**Required work:** Look below for the line holding "unfold tree_add. rewrite" and the line holding "pose proof (Hlen0". Transcribe exactly those lines and all lines between them, nothing more.

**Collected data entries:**
━━━━

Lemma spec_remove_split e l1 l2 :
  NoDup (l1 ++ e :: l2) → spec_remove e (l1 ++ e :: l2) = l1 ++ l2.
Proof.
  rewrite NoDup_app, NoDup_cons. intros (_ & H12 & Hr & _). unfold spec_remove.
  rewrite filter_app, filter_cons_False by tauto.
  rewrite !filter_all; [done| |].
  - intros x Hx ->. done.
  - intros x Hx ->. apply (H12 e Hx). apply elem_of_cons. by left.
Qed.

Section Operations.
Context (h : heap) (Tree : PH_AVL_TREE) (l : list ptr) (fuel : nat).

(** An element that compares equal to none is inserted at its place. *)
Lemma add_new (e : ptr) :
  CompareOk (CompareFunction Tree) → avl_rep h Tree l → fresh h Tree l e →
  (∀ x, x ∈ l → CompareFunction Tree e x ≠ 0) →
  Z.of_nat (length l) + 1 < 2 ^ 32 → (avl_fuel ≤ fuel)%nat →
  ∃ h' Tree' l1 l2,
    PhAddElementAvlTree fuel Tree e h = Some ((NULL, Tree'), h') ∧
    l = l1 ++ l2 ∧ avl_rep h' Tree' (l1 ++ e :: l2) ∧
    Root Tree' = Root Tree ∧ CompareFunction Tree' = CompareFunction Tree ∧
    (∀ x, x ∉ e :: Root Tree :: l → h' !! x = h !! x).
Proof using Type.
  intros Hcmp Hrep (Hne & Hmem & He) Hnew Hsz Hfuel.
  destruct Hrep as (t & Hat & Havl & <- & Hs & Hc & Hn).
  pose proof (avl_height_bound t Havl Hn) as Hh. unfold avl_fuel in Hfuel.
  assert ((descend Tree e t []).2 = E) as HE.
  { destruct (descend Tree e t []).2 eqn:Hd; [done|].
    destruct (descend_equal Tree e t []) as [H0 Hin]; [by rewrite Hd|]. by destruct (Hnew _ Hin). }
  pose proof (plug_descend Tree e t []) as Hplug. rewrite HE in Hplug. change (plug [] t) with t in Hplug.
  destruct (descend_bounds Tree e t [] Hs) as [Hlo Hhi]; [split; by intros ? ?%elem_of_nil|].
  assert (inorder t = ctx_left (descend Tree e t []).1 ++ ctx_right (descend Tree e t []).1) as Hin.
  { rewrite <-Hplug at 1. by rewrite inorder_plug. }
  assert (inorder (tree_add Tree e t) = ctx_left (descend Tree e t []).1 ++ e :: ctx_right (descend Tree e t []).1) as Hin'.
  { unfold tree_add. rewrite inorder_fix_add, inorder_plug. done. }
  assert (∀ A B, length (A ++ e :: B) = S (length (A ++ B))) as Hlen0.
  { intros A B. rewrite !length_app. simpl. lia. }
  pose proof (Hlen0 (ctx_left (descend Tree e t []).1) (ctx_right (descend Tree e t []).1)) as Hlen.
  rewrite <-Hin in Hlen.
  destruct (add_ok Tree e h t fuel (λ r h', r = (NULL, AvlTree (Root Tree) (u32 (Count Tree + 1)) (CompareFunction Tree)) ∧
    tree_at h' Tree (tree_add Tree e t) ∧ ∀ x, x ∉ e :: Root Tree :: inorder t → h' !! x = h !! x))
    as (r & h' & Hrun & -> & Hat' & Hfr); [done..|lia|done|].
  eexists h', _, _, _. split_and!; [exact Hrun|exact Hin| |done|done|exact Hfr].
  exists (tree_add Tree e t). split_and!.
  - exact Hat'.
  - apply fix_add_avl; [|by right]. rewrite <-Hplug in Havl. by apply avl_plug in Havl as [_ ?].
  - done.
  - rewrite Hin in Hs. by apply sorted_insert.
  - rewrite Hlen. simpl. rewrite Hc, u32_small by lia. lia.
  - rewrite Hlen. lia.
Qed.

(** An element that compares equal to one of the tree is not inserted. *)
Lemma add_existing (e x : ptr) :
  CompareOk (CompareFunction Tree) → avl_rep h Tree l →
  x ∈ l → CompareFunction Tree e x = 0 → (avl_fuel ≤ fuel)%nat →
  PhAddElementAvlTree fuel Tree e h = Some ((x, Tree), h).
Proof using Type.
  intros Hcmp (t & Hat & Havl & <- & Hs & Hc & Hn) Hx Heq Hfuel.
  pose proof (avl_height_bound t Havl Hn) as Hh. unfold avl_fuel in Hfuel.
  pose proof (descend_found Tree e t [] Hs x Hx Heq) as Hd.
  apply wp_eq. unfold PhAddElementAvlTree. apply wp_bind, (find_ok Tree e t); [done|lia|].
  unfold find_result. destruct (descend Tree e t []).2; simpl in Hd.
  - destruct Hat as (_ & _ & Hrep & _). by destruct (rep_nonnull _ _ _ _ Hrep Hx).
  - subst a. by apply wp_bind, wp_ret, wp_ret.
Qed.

━━━━

**Written response:**
  { unfold tree_add. rewrite inorder_fix_add, inorder_plug. done. }
  assert (∀ A B, length (A ++ e :: B) = S (length (A ++ B))) as Hlen0.
  { intros A B. rewrite !length_app. simpl. lia. }
  pose proof (Hlen0 (ctx_left (descend Tree e t []).1) (ctx_right (descend Tree e t []).1)) as Hlen.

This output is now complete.